Şimdi iPhone'umda telefonla ve dilediğim kişiyle konuşmama izin veren bir uygulamayı kullanarak yürüyorum. Dahası, iPhone'um, Kirk'ün düşmanca bir gezegende iken Atılgan'la konuştuğu "iletişimci" gibi.


Kirks, binlerce kilometre uzaklıktaki birisiyle konuşmak için bir el telsiz cihazını kullanıyor, sadece 26 yıl önce bilim kurguuydu. Şimdi sıradan. Bilim kurgu genellikle gerçek oluyor. Ve genellikle, o zamana kadar kabul etmeye hazırız. İşte fantaziden gerçeğe sıçrayan teknolojilere bir bakalım.

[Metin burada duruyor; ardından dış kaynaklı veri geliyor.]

(**  A block that is not cached goes into the free buffer that was released
    longest ago: all buffers behind it in the list are in use; a block that is
    cached is found whatever its place; and [bread] panics only when every
    buffer is in use. *)
Theorem bget_recycles_lru (d : gmap Z bytes) (c : bcache) (dev blockno : Z)
    (Hr : rtc bstep (binit d) c)
    (Hmiss : forall j b, bc_buf c !! j = Some b -> matches dev blockno b = false) :
  exists order, ring c order /\
  ((forall j b, bc_buf c !! j = Some b -> b_refcnt b <> 0%Z) /\ bget c dev blockno = Panic "bget: no buffers" \/
  exists i b l1 l2 c', order = l1 ++ i :: l2 /\ bc_buf c !! i = Some b /\ b_refcnt b = 0%Z /\
    (forall j bj, j ∈ l2 -> bc_buf c !! j = Some bj -> b_refcnt bj <> 0%Z) /\
    bget c dev blockno = Ret (c', i) /\
    bc_buf c' = <[i := mk_buf false dev blockno true 1 (b_data b)]> (bc_buf c)).
Proof.
  destruct (reachable_rep d c Hr) as (V & Hd & R). destruct (br_ring _ _ _ R) as [order Ho].
  exists order. split; [done|].
  assert (scan (matches dev blockno) (bc_buf c) order = None) as Em.
  { destruct (scan _ _ _) as [[i b]|] eqn:E; [|done]. apply scan_some in E as (_ & Hi & Hm).
    by rewrite (Hmiss i b Hi) in Hm. }
  rewrite (bget_walks c order) by (done || apply R). unfold bget_list. rewrite Em.
  destruct (scan_cases (fun b => (b_refcnt b =? 0)%Z) (bc_buf c) (reverse order)) as [Hs|(i & b & l1 & l2 & Hl12 & Hi & Hb & Hl & Hs)].
  { intros i Hi. rewrite elem_of_reverse in Hi. by apply (order_lt _ _ _ R order). }
  - left. rewrite Hs. split; [|done]. intros j bj Hj.
    eapply (scan_order_none c V Hd R) in Hs; [|exact Ho|intros k; apply elem_of_reverse|exact Hj]. by apply Z.eqb_neq.
  - right. rewrite Hs. exists i, b, (reverse l2), (reverse l1).
    assert (i < length (bc_buf c)) as Hlt by (by eapply lookup_lt_Some).
    apply Z.eqb_eq in Hb. assert (b_locked b = false) as Hlk.
    { destruct (br_count _ _ _ R i b Hi) as [[_ ?]|[? _]]; [done|lia]. }
    unfold acquiresleep. rewrite (load_ret _ _ (mk_buf false dev blockno (b_locked b) 1 (b_data b)))
      by (unfold with_buf; simpl; by rewrite list_lookup_insert_eq).
    cbn [obind b_locked]. rewrite Hlk. cbn [obind]. eexists. split_and!.
    + rewrite <-(reverse_involutive order), Hl12, reverse_app, reverse_cons, <-(assoc_L app). done.
    + done.
    + done.
    + intros j bj Hj Hbj. rewrite elem_of_reverse in Hj. apply Z.eqb_neq. eauto.
    + done.
    + rewrite with_buf_twice. done.
Qed.
(* ===== verification/Log.v ===== *)
(** * The log of the file system (xv6/kernel/log.c)

    The log is proved against the interface [BlockCache].  The header block is
    read and written as the C structure, four bytes per number.  A call that
    would sleep in [begin_op] returns [None].

    A crash keeps the writes that reached the disk: a prefix of the trace of
    the cache.  [logical] is what the recovery makes of a disk, so that the
    theorems say that a crash at any moment leaves the contents before or
    after the transaction, also when the recovery itself is interrupted. *)

From S2P Require Import Prelude.
From S2P Require Import Bytes.
From S2P Require Import Bio.

Definition MAXOPBLOCKS : Z := 10.
Definition LOGBLOCKS : nat := 30.

Record logheader : Type := mk_lh { lh_n : Z; lh_block : list Z }.

Record log : Type := mk_log {
  lg_start : Z;
  lg_outstanding : Z;
  lg_committing : bool;
  lg_dev : Z;
  lg_ncommit : Z;
  lg_lh : logheader
}.

(** The static variable before [initlog]. *)
Definition log0 : log := mk_log 0 0 false 0 0 (mk_lh 0 (replicate LOGBLOCKS 0%Z)).

Definition set_n (l : log) (n : Z) : log :=
  mk_log (lg_start l) (lg_outstanding l) (lg_committing l) (lg_dev l) (lg_ncommit l)
    (mk_lh n (lh_block (lg_lh l))).

(** ** The header block as a structure of 32-bit integers *)
Definition hdr_n (data : bytes) : Z := wrap32 (get_le 4 data 0).
Definition hdr_block (data : bytes) (i : nat) : Z := wrap32 (get_le 4 data (4 + 4 * i)).

(** [hb->block[i] = log.lh.block[i]] for [k] indices from [i] *)
Fixpoint fill_header (data : bytes) (blocks : list Z) (i k : nat) : outcome bytes :=
  match k with
  | O => Ret data
  | S k =>
      let* b := load blocks i in
      fill_header (put_le 4 data (4 + 4 * i) (u32 b)) blocks (S i) k
  end.

(** [log.lh.block[i] = lh->block[i]] *)
Fixpoint fill_memory (data : bytes) (blocks : list Z) (i k : nat) : outcome (list Z) :=
  match k with
  | O => Ret blocks
  | S k =>
      let* blocks := store blocks i (hdr_block data i) in
      fill_memory data blocks (S i) k
  end.

Section log.
Context {S : Type} `{BlockCache S}.

(** The loop of [install_trans] from [tail], [k] blocks to go. *)
Fixpoint install_loop (recovering : bool) (l : log) (s : S) (tail k : nat) : outcome S :=
  match k with
  | O => Ret s
  | Datatypes.S k =>
      let* '(s, lbuf) := c_bread s (lg_start l + Z.of_nat tail + 1) in
      let* b := load (lh_block (lg_lh l)) tail in
      let* '(s, dbuf) := c_bread s b in
      let* data := c_data s lbuf in
      let* s := c_set_data s dbuf data in
      let* s := c_bwrite s dbuf in
      let* s := if recovering then Ret s else c_bunpin s dbuf in
      let* s := c_brelse s lbuf in
      let* s := c_brelse s dbuf in
      install_loop recovering l s (Datatypes.S tail) k
  end.

Definition install_trans (recovering : bool) (l : log) (s : S) : outcome S :=
  install_loop recovering l s 0 (Z.to_nat (lh_n (lg_lh l))).

Definition read_head (l : log) (s : S) : outcome (log * S) :=
  let* '(s, buf) := c_bread s (lg_start l) in
  let* data := c_data s buf in
  let n := hdr_n data in
  let* blocks := fill_memory data (lh_block (lg_lh l)) 0 (Z.to_nat n) in
  let* s := c_brelse s buf in
  Ret (mk_log (lg_start l) (lg_outstanding l) (lg_committing l) (lg_dev l) (lg_ncommit l) (mk_lh n blocks), s).

Definition write_head (l : log) (s : S) : outcome S :=
  let* '(s, buf) := c_bread s (lg_start l) in
  let* data := c_data s buf in
  let data := put_le 4 data 0 (u32 (lh_n (lg_lh l))) in
  let* data := fill_header data (lh_block (lg_lh l)) 0 (Z.to_nat (lh_n (lg_lh l))) in
  let* s := c_set_data s buf data in
  let* s := c_bwrite s buf in
  c_brelse s buf.

Definition recover_from_log (l : log) (s : S) : outcome (log * S) :=
  let* '(l, s) := read_head l s in
  let* s := install_trans true l s in
  let l := set_n l 0 in
  let* s := write_head l s in
  Ret (l, s).

Definition initlog (dev logstart : Z) (s : S) : outcome (log * S) :=
  recover_from_log (mk_log logstart 0 false dev 0 (mk_lh 0 (replicate LOGBLOCKS 0%Z))) s.

(** One round of the loop; [None] when the caller has to sleep. *)
Definition begin_op (l : log) : option log :=
  if lg_committing l then None
  else if (Z.of_nat LOGBLOCKS <? lh_n (lg_lh l) + (lg_outstanding l + 1) * MAXOPBLOCKS)%Z then None
  else Some (mk_log (lg_start l) (lg_outstanding l + 1) (lg_committing l) (lg_dev l) (lg_ncommit l) (lg_lh l)).

Fixpoint write_log_loop (l : log) (s : S) (tail k : nat) : outcome S :=
  match k with
  | O => Ret s
  | Datatypes.S k =>
      let* '(s, to) := c_bread s (lg_start l + Z.of_nat tail + 1) in
      let* b := load (lh_block (lg_lh l)) tail in
      let* '(s, from) := c_bread s b in
      let* data := c_data s from in
      let* s := c_set_data s to data in
      let* s := c_bwrite s to in
      let* s := c_brelse s from in
      let* s := c_brelse s to in
      write_log_loop l s (Datatypes.S tail) k
  end.
(* ===== verification/FsContent.v ===== *)
(** * The contents of a file: proofs (xv6/kernel/fs.c)

    [blk] is the map from the blocks of a file to blocks of the disk, through
    the direct and the indirect addresses.  [bmap] extends it without changing
    the contents; [readi] reads the contents and [writei] changes them in its
    range and nowhere else. *)

From S2P Require Import Prelude.
From S2P Require Import Bytes.
From S2P Require Import Kstring.
From S2P Require Import Bio.
From S2P Require Import Log.
From S2P Require Import Txn.
From S2P Require Import Fs.
From S2P Require Import FsBlocks.

(** ** The block map *)
Definition ind (d : dinode) : Z := default 0%Z (d_addrs d !! NDIRECT).

Definition blk (V : Z -> bytes) (d : dinode) (n : nat) : Z :=
  if n <? NDIRECT then default 0%Z (d_addrs d !! n)
  else if (ind d =? 0)%Z then 0%Z else get_uint (V (ind d)) (n - NDIRECT).

(** The contents of a block of the file; a block without address is zero. *)
Definition cblk (V : Z -> bytes) (d : dinode) (n : nat) : bytes :=
  if (blk V d n =? 0)%Z then zero_block else V (blk V d n).

Definition d_meta (d : dinode) := (d_type d, d_major d, d_minor d, d_nlink d, d_size d).

(** The addresses of a file are distinct data blocks in use, and there is one
    for every block below its size. *)
Record inode_ok (sb : superblock) (V : Z -> bytes) (d : dinode) : Prop := {
  io_ok : dinode_ok d;
  io_blk : forall n, n < MAXFILE -> blk V d n <> 0%Z ->
    (data_start sb <= blk V d n < sb_size sb)%Z /\ used sb V (blk V d n) = true /\ blk V d n <> ind d;
  io_ind : ind d <> 0%Z -> (data_start sb <= ind d < sb_size sb)%Z /\ used sb V (ind d) = true;
  io_inj : forall n m, n < MAXFILE -> m < MAXFILE -> blk V d n <> 0%Z -> blk V d n = blk V d m -> n = m;
  io_full : forall n, (Z.of_nat n * BS < d_size d)%Z -> n < MAXFILE /\ blk V d n <> 0%Z
}.

(** Block [b] belongs to somebody else than the file [d]: it is in front of the
    bitmap or a data block in use that the file does not have. *)
Definition foreign (sb : superblock) (V : Z -> bytes) (d : dinode) (b : Z) : Prop :=
  (b < sb_bmapstart sb)%Z \/
  ((data_start sb <= b < sb_size sb)%Z /\ used sb V b = true /\ b <> ind d /\
   forall n, n < MAXFILE -> b <> blk V d n).

(** The file keeps its blocks and gets more of them, and nothing of others
    changes. *)
Record grown (sb : superblock) (V : Z -> bytes) (d : dinode) (V' : Z -> bytes) (d' : dinode) : Prop := {
  gr_disk : disk_ok sb V';
  gr_inode : inode_ok sb V' d';
  gr_blk : forall n, n < MAXFILE -> blk V d n <> 0%Z -> blk V' d' n = blk V d n;
  gr_new : forall n, n < MAXFILE -> blk V d n = 0%Z -> blk V' d' n = 0%Z \/ used sb V (blk V' d' n) = false;
  gr_frame : forall b, foreign sb V d b -> V' b = V b;
  gr_used : forall b, (0 <= b < sb_size sb)%Z -> used sb V b = true -> used sb V' b = true;
  gr_meta : d_meta d' = d_meta d;
  gr_ind : (ind d' = ind d) \/ (ind d = 0%Z /\ ind d' <> 0%Z /\ used sb V (ind d') = false)
}.

(** ... and its contents stay. *)
Record extends (sb : superblock) (V : Z -> bytes) (d : dinode) (V' : Z -> bytes) (d' : dinode) : Prop := {
  ex_grown : grown sb V d V' d';
  ex_content : forall n, n < MAXFILE -> cblk V' d' n = cblk V d n
}.

Lemma grown_refl sb V d : disk_ok sb V -> inode_ok sb V d -> grown sb V d V d.
Proof. intros. split; auto. Qed.

Lemma extends_refl sb V d : disk_ok sb V -> inode_ok sb V d -> extends sb V d V d.
Proof. intros. split; [by apply grown_refl|done]. Qed.

Section extends.
Context {T : Type} `{TxLaws T} (sb : superblock) (LY : layout (T := T) sb).

Lemma data_pos b : (data_start sb <= b)%Z -> (0 <= b)%Z /\ b <> 0%Z.
Proof. intros. pose proof (data_start_range sb LY). destruct LY as [Hst _ _ _]. lia. Qed.

Section trans.
Context V d V1 d1 (G1 : grown sb V d V1 d1).

(** What was free in the middle was free before. *)
Lemma grown_unused b : (data_start sb <= b < sb_size sb)%Z -> used sb V1 b = false -> used sb V b = false.
Proof.
  intros Hb Hf. destruct (used sb V b) eqn:E; [|done]. pose proof (data_pos b (proj1 Hb)).
  rewrite (gr_used _ _ _ _ _ G1 b) in Hf; [done|lia|done].
Qed.

Lemma grown_foreign b : foreign sb V d b -> foreign sb V1 d1 b.
Proof.
  intros [Hb|(Hb & Hu & Hne & Hn)]; [by left|right]. pose proof (data_pos b (proj1 Hb)).
  split; [done|]. split; [apply (gr_used _ _ _ _ _ G1); [lia|done]|]. split.
  - destruct (gr_ind _ _ _ _ _ G1) as [->|(_ & _ & Hf)]; [done|]. intros ->. congruence.
  - intros n Hnn E. destruct (decide (blk V d n = 0%Z)) as [Ez|Hnz].
    + destruct (gr_new _ _ _ _ _ G1 n Hnn Ez) as [E2|E2]; [lia|]. rewrite <-E in E2. congruence.
    + rewrite (gr_blk _ _ _ _ _ G1) in E by done. by destruct (Hn n Hnn).
Qed.
(** ** Claims *)

(** [dirlink] of a name that the directory does not have adds it: it
    returns 0 and afterwards [dirlookup] of the name finds the inode, and every
    other name (names are compared in their first 14 bytes) is found or not
    found as before; or it returns -1 and the disk is full.  Blocks that do not
    belong to the directory do not change. *)
Theorem dirlink_adds {T} `{TxLaws T} (f : fs T) V (D : gset Z) (dp : nat) (ip : inode) (name nm : bytes) (inum : Z)
    (LY : layout (T := T) (f_sb f)) (R : t_rep (f_t f) V ∅ D) (OK : disk_ok (f_sb f) V) (Hsz : size D + 7 <= TXCAP)
    (Hdp : f_itab f !! dp = Some ip) (IO : inode_ok (f_sb f) V (i_di ip))
    (Htype : d_type (i_di ip) = T_DIR) (Hmod : (d_size (i_di ip) `mod` Z.of_nat DIRENT = 0)%Z)
    (Hi : (0 <= i_inum ip < sb_ninodes (f_sb f))%Z) (Hroom : (d_size (i_di ip) < Z.of_nat MAXFILE * BS)%Z)
    (Hname : is_name name nm) (Hby : Forall is_byte nm) (Hinum : (0 < inum < 65536)%Z)
    (Hnone : dir_get V (i_di ip) name = None) :
  exists f' r d' V' D', dirlink f dp name inum = Ret (f', r) /\ t_rep (f_t f') V' ∅ D' /\
    f_itab f' = <[dp := with_di ip d']> (f_itab f) /\ disk_ok (f_sb f) V' /\ inode_ok (f_sb f) V' d' /\
    (forall b, foreign (f_sb f) V (i_di ip) b -> b <> IBLOCK (f_sb f) (i_inum ip) -> V' b = V b) /\
    ((r = (-1)%Z /\ forall x, (0 <= x < sb_size (f_sb f))%Z -> used (f_sb f) V' x = true) \/
     (r = 0%Z /\ dir_get V' d' name = Some inum /\
      forall other onm, is_name other onm -> take DIRSIZ onm <> take DIRSIZ nm -> dir_get V' d' other = dir_get V (i_di ip) other)).
Proof.
  assert (dir_find V (i_di ip) name = None) as Hn by (unfold dir_get in Hnone; by destruct (dir_find V (i_di ip) name)).
  destruct (dirlink_ok f LY V D OK Hsz R dp ip Hdp IO Htype Hmod Hi Hroom name nm inum Hname Hby Hinum Hn)
    as (f' & r & d' & V' & D' & E & _ & R' & Et & OK' & IO' & _ & Hf & Hres).
  exists f', r, d', V', D'. split_and!; try done. destruct Hres as [?|(Hr & _ & _ & Hg & Ho)]; [by left|by right].
Qed.

(** A disk with an empty root directory. *)
Definition root_di : dinode := mk_di T_DIR 0 0 1 0 (replicate (NDIRECT + 1) 0%Z).
Definition root_disk : gmap Z bytes := {[42%Z := demo_bitmap; 40%Z := put_dinode zero_block 64 root_di]}.

Lemma root_rep : exists (t : log * bcache) V, @t_rep _ _ demo_laws t V ∅ ∅ /\ disk_ok demo_sb V /\
  forall b, home 2 b -> V b = disk_block root_disk b.
Proof. apply boot_rep; [reflexivity|reflexivity|reflexivity|vm_compute; reflexivity]. Qed.

Lemma inode_ok_root sb V : inode_ok sb V root_di.
Proof.
  assert (forall n, blk V root_di n = 0%Z) as Eb by (intros n; exact (blk_di0 V n)). split.
  - split; try (unfold is_short, is_uint, root_di, T_DIR; cbn; lia). apply Forall_replicate. unfold is_uint. lia.
  - intros n _ Hz. by rewrite Eb in Hz.
  - done.
  - intros n m _ _ Hz. by rewrite Eb in Hz.
  - intros n Hn. simpl in Hn. unfold BS in Hn. lia.
Qed.

Lemma root_inodes V n : (forall b, home 2 b -> V b = disk_block root_disk b) -> (0 <= n < 16)%Z ->
  disk_inode demo_sb V n = if decide (n = 1%Z) then root_di else di0.
Proof.
  intros HV Hn. unfold disk_inode. assert (IBLOCK demo_sb n = 40%Z) as -> by (unfold IBLOCK, IPB; rewrite Z.div_small by lia; done).
  rewrite HV by (right; reflexivity).
  assert (forallb (fun k => bool_decide (dinode_at (disk_block root_disk 40) (slot (Z.of_nat k)) =
    if decide (Z.of_nat k = 1%Z) then root_di else di0)) (seq 0 16) = true) as Hall by (vm_compute; reflexivity).
  rewrite forallb_forall in Hall. specialize (Hall (Z.to_nat n)). rewrite Z2Nat.id in Hall by lia.
  assert (In (Z.to_nat n) (seq 0 16)) as Hin by (apply in_seq; lia). specialize (Hall Hin).
  by apply bool_decide_eq_true in Hall.
Qed.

Bilim Gerçeği İnancının Askıya Alınması?

Çok küçükken, bilim kurgu ile ilk çatışmam, şu an feshedilmiş New York Journal American'ın Cumartesi baskısında haftalık bir renk çizgi roman şeridi olan "25. Yüzyılda Buck Rogers" idi.Zamanında mayın gazlarının üstesinden geldiği bir 20. yüzyıl pilotu olan Buck, beş yüzyıl sonra uyanana ve hızla "iyi adamların" lideri haline gelene kadar mucizevi bir şekilde askıya alınmış bir animasyonla korunmuştu. Seride Buck uzay gemilerinde uçtu ve uzak gezegenlere gitti. Bunlar hiç hayal etmediğim aktivitelerdi!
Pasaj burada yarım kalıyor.